"Let us also lay aside every encumbrance and the sin which so easily entangles us, and let us run with endurance the race that is set before us, fixing our eyes on Jesus, the author and perfecter of faith . . . " Hebrews 12:1-2 (NASB).
"What was that flash?" I looked around, but I didn't see anything. Then it happened again. "What is that?" I still didn't see anything. I refocused my attention, "I'm trying to read my Bible!" I read some more, but it happened again. Only this time, the flashing was persistent. "What in the world is going on?" I looked around the room. Nothing. Then I glanced out the window and discovered the neighbor across the street had put a large metallic pinwheel in his yard. Because it was a windy, sunny day, it shone and flashed in a strobe-like effect, directly into our front window, disturbing my quiet-time! (I guess I'm easily distracted.)
As I continued reading, trying to ignore my keen peripheral vision, it reminded me of a spiritual truth, that is, how easily I can become distracted by "shiny things" in my life—some good, some not-so-good—and take my eyes off of Jesus as a result. Can you relate? When I was younger, I suppose the shiny new things that tended to distract me were mostly external, such as the getting of things and of having relationships: a house, a new car, finding a husband, having children, etc. And of course then the daily concerns of raising those children and maintaining a healthy relationship with them and my husband.
But now that I'm older, more often than not, it's not things that distract me; it's worry, and I'm not proud of that. I worry about the health of my husband, Bob; he has a traumatic brain injury. I worry about my health; what if I get sick, who will take care of Bob? I worry about my adult children's faith. I worry about our medical bills. I worry about my work. I worry about the future. I worry that I worry too much! (yikes!)
Yes, I know the Scripture, "Do not worry; be anxious for nothing." I believe it! I teach it! Yet, I find my spiritual peripheral vision is distracted. Like Peter, who walked on water, and then sank when he took his eyes off Jesus, I often find myself in the same boat, or as it were, out of the boat and under water!

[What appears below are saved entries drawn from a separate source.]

Lemma poll_notify_spec (s : St) f o : poll_inv (Some f) (mv s) -> fs_fds s !! f = Some o ->
  poll_can (meth_obj o) -> registered o = true \/ wanted_bands o = 0 ->
  wp anyf (iv_fd_poll_notify_fd f) s (fun _ s' => quiet s s' /\ poll_inv None (mv s') /\
    exists o', fs_fds s' !! f = Some o' /\ (wanted_bands o <> 0 -> u_index o' <> -1)).
Proof.
  intros (p&Hp&Hi) Hf Hcan Hr. change (pm_u (fs_pm s) = UPoll p) in Hp.
  pose proof (mv_lookup _ _ _ Hf) as Hm. pose proof (slots_fit _ _ _ Hi) as [Hfit Hfit'].
  pose proof (pi_num _ _ _ Hi) as Hn0. set (n := num_regd_fds p) in *.
  unfold iv_fd_poll_notify_fd. wrun (load_fd_Ok _ _ _ Hf).
  destruct (Z.eqb_spec (u_index o) (-1)) as [Ei|Ei], (Z.eqb_spec (wanted_bands o) 0) as [Ew|Ew]; cbn [negb andb].
  - exfalso. destruct Hcan; cbn in *; done.
  - (* a new entry *)
    destruct Hr as [Hr|Hr]; [|done]. pose proof (Hfit' f _ Hm ltac:(by right) Ei) as Hlt.
    wrun (load_ps_Ok s p Hp). wrun (upd_fd_Ok s f o (set_u_index (num_regd_fds p)) Hf). fold n.
    set (s1 := upd f (set_u_index n o) s). wrun (upd_ps_Ok s1 p (fun p => set_num_regd_fds (num_regd_fds p + 1) p) Hp).
    set (p1 := mk_ps (pfds p) (fds p) (n + 1)). change (set_num_regd_fds (num_regd_fds p + 1) p) with p1.
    wrun (load_fd_Ok (with_ps p1 s1) f (set_u_index n o) (lookup_upd_eq s f _)).
    cbn [u_index set_u_index fd_fd wanted_bands].
    change (u_index (set_u_index n o)) with n. change (fd_fd (set_u_index n o)) with (fd_fd o).
    change (wanted_bands (set_u_index n o)) with (wanted_bands o).
    wrun (upd_pfd_Ok (with_ps p1 s1) p1 n (set_pfd_fd (fd_fd o)) eq_refl ltac:(lia)).
    set (e1 := set_pfd_fd (fd_fd o) _).
    match goal with |- context [with_ps ?q (with_ps p1 s1)] => set (p2 := q) end.
    wrun (upd_pfd_Ok (with_ps p2 (with_ps p1 s1)) p2 n (set_pfd_events (bits_to_poll_mask (wanted_bands o))) eq_refl ltac:(lia)).
    match goal with |- context [with_ps ?q (with_ps p2 _)] => set (p3 := q) end.
    eapply wp_Ok; [match goal with |- store_pobj _ _ ?st = _ => exact (store_pobj_Ok st p3 n f eq_refl ltac:(lia)) end|].
    set (e2 := set_pfd_events (bits_to_poll_mask (wanted_bands o)) e1).
    assert (mk_ps (pfds p3) (<[n := f]> (fds p3)) (num_regd_fds p3) =
      mk_ps (<[num_regd_fds p := e2]> (pfds p)) (<[num_regd_fds p := f]> (fds p)) (num_regd_fds p + 1)) as ->.
    { unfold p3, p2, p1. cbn. rewrite lookup_insert_eq. cbn. by rewrite insert_insert_eq. }
    split_and!; [apply (quiet_index s f o n Hf)| |].
    + eexists. split; [reflexivity|].
      eapply pinv_same; [| | |exact (inv_add p (mv s) f (meth_obj o) e2 Hi Hm Hr Ei Ew eq_refl eq_refl)]; try reflexivity.
      exact (fmap_insert meth_obj (fs_fds s) f (set_u_index n o)).
    + exists (set_u_index n o). split; [apply lookup_upd_eq|]. intros _. cbn. lia.
  - (* the entry goes *)
    destruct (pi_index _ _ _ Hi f _ Hm ltac:(by right)) as [?|[Hir (Hfi&_)]]; [done|].
    change (u_index (meth_obj o)) with (u_index o) in Hir, Hfi. fold n in Hir.
    wrun (upd_ps_Ok s p (fun p => set_num_regd_fds (num_regd_fds p - 1) p) Hp).
    set (p1 := mk_ps (pfds p) (fds p) (n - 1)). change (set_num_regd_fds (num_regd_fds p - 1) p) with p1.
    wrun (load_ps_Ok (with_ps p1 s) p1 eq_refl). change (num_regd_fds p1) with (n - 1).
    destruct (Z.eqb_spec (u_index o) (n - 1)) as [El|El]; cbn [negb when].
    + wprim. eapply wp_Ok; [exact (upd_fd_Ok (with_ps p1 s) f o (set_u_index (-1)) Hf)|].
      split_and!; [apply (quiet_index s f o (-1) Hf)| |exists (set_u_index (-1) o); split; [apply lookup_upd_eq|done]].
      exists p1. split; [done|].
      eapply pinv_same; [| | |apply (inv_remove p (mv s) f (meth_obj o) p1 (<[f := set_u_index (-1) (meth_obj o)]> (mv_objs (mv s))) Hi Hm Ew Ei)];
        try reflexivity; fold n.
      * exact (fmap_insert meth_obj (fs_fds s) f (set_u_index (-1) o)).
      * apply lookup_insert_eq.
      * intros g mg Hg Hmg _ _. by rewrite lookup_insert_ne.
      * intros g mg Hg Hmg Hl E. exfalso. apply Hg.
        destruct (pi_index _ _ _ Hi g mg Hmg) as [?|[_ (Hs&_)]]; [destruct Hl; [by left|done]|fold n in Hn0; lia|].
        rewrite E, <-El in Hs. congruence.
      * intros g mg Hg. rewrite lookup_insert_ne by done. eauto.
      * intros k Hk Hki. done.
      * intros Hx. exfalso. by apply Hx.
    + destruct (pi_slots _ _ _ Hi (n - 1)) as (l&ml&Hl&Hlive&(Hs1&Hs2&e&He&_)); [fold n; lia|].
      assert (l <> f) as Hlf by (intros ->; assert (ml = meth_obj o) as -> by congruence; by apply El).
      apply mv_lookup_inv in Hl as Hl'. destruct Hl' as (ol&Hol&->). change (u_index (meth_obj ol)) with (u_index ol) in Hs2.
      wbind. wrun (load_pfd_Ok (with_ps p1 s) p1 (n - 1) e eq_refl ltac:(lia) He).
      wrun (upd_pfd_Ok (with_ps p1 s) p1 (u_index o) (fun _ => e) eq_refl ltac:(lia)).
      match goal with |- context [with_ps ?q (with_ps p1 s)] => set (p2 := q) end.
      wrun (load_pobj_Ok (with_ps p2 (with_ps p1 s)) p2 (n - 1) l eq_refl ltac:(lia) Hs1).
      wrun (upd_fd_Ok (with_ps p2 (with_ps p1 s)) l ol (set_u_index (u_index o)) Hol).
      set (s2 := upd l (set_u_index (u_index o) ol) (with_ps p2 (with_ps p1 s))).
      eapply wp_Ok; [apply (store_pobj_Ok s2 p2 (u_index o) l eq_refl); lia|]. cbv beta.
      set (p3 := mk_ps _ _ _).
      assert (fs_fds (with_ps p3 s2) !! f = Some o) as Hf3 by (cbn; by rewrite lookup_insert_ne).
      eapply wp_Ok; [exact (upd_fd_Ok (with_ps p3 s2) f o (set_u_index (-1)) Hf3)|].
      split_and!; [|exists p3; split; [done|]|exists (set_u_index (-1) o); split; [apply lookup_upd_eq|done]].
      * apply (quiet_trans s (with_ps p3 s2)); [|by apply quiet_index].
        exact (quiet_index s l ol (u_index o) Hol).
      * eapply pinv_same; [| | |apply (inv_remove p (mv s) f (meth_obj o) p3
          (<[f := set_u_index (-1) (meth_obj o)]> (<[l := set_u_index (u_index o) (meth_obj ol)]> (mv_objs (mv s)))) Hi Hm Ew Ei)];
          try reflexivity; fold n.
        -- cbn. by rewrite !fmap_insert.
        -- apply lookup_insert_eq.
        -- intros g mg Hg Hmg _ E. rewrite !lookup_insert_ne; [done| |done]. intros <-. apply E.
           assert (mg = meth_obj ol) as -> by congruence. done.
        -- intros g mg Hg Hmg Hlg E. assert (g = l) as ->.
           { destruct (pi_index _ _ _ Hi g mg Hmg) as [?|[_ (Hs&_)]]; [destruct Hlg; [by left|done]|fold n in Hn0; lia|].
             rewrite E in Hs. congruence. }
           assert (mg = meth_obj ol) as -> by congruence. by rewrite lookup_insert_ne, lookup_insert_eq.
        -- intros g mg Hg. rewrite lookup_insert_ne by done. rewrite lookup_insert. case_decide as E; [|eauto].
           destruct E. intros [= <-] Hrg. cbn in Hrg. exists (meth_obj ol). done.
        -- intros k Hk Hki. cbn. rewrite !lookup_insert_ne by (intros Ek; apply Hki; by rewrite <-Ek). done.
        -- intros _. cbn. rewrite !lookup_insert_eq. by rewrite He, Hs1.
  - (* the entry changes *)
    destruct Hr as [Hr|Hr]; [|done].
    destruct (pi_index _ _ _ Hi f _ Hm ltac:(by right)) as [?|[Hir (_&_&e&He&_)]]; [done|].
    change (u_index (meth_obj o)) with (u_index o) in Hir. fold n in Hir.
    eapply wp_Ok; [apply (upd_pfd_Ok s p (u_index o) _ Hp); lia|]. split_and!; [done| |by exists o].
    eexists. split; [reflexivity|]. change (u_index (meth_obj o)) with (u_index o) in He. rewrite He.
    eapply pinv_same; [| | |exact (inv_change p (mv s) f (meth_obj o) e Hi Hm Hr Ei Ew He)]; reflexivity.
Qed.

(** *** The poll methods are poll methods *)
Context (method_of : method_name -> iv_fd_poll_method St).
Context (Hpoll : method_of MPoll = iv_fd_poll_method_poll clock_gettime gettimeofday).
Context (Hppoll : method_of MPpoll = iv_fd_poll_method_ppoll clock_gettime gettimeofday).

Lemma run_poll_method {A} (op : iv_fd_poll_method St -> M St A) (s : St) o Q :
  poll_inv o (mv s) -> op (method_of MPoll) = op (method_of MPpoll) ->
  wp anyf (op (method_of MPoll)) s Q -> wp anyf (m ← the_method method_of; op m) s Q.
Proof.
  intros (p&_&Hi) E H. destruct (pi_method _ _ _ Hi) as [Em|Em]; cbn [mv mv_method] in Em.
  - by wrun (the_method_Ok method_of s _ Em).
  - wrun (the_method_Ok method_of s _ Em). by rewrite <-E.
Qed.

As that pinwheel spun and flashed in my window, I prayed once again for God to refocus my attention and to help me look to him; to cast my cares on him, to trust him to be in control (clearly that is my problem, wanting to control things that are out of my control!). I want to once again fix my eyes on Jesus, the author and perfecter of my faith (Hebrew 12:2).
What a beautiful promise! Jesus has written my story; he is in the process of perfecting me! I am so grateful that the Lord doesn't count my sins against me. I am so privileged to have the Scriptures to guide me, and to be reminded that Jesus doesn't give up on me!
Dear God, help me to trust you, and to keep my eyes on you, so as not to be distracted by shiny new things (or worries). Lord, I welcome you to accomplish your purpose in and through my life. Amen.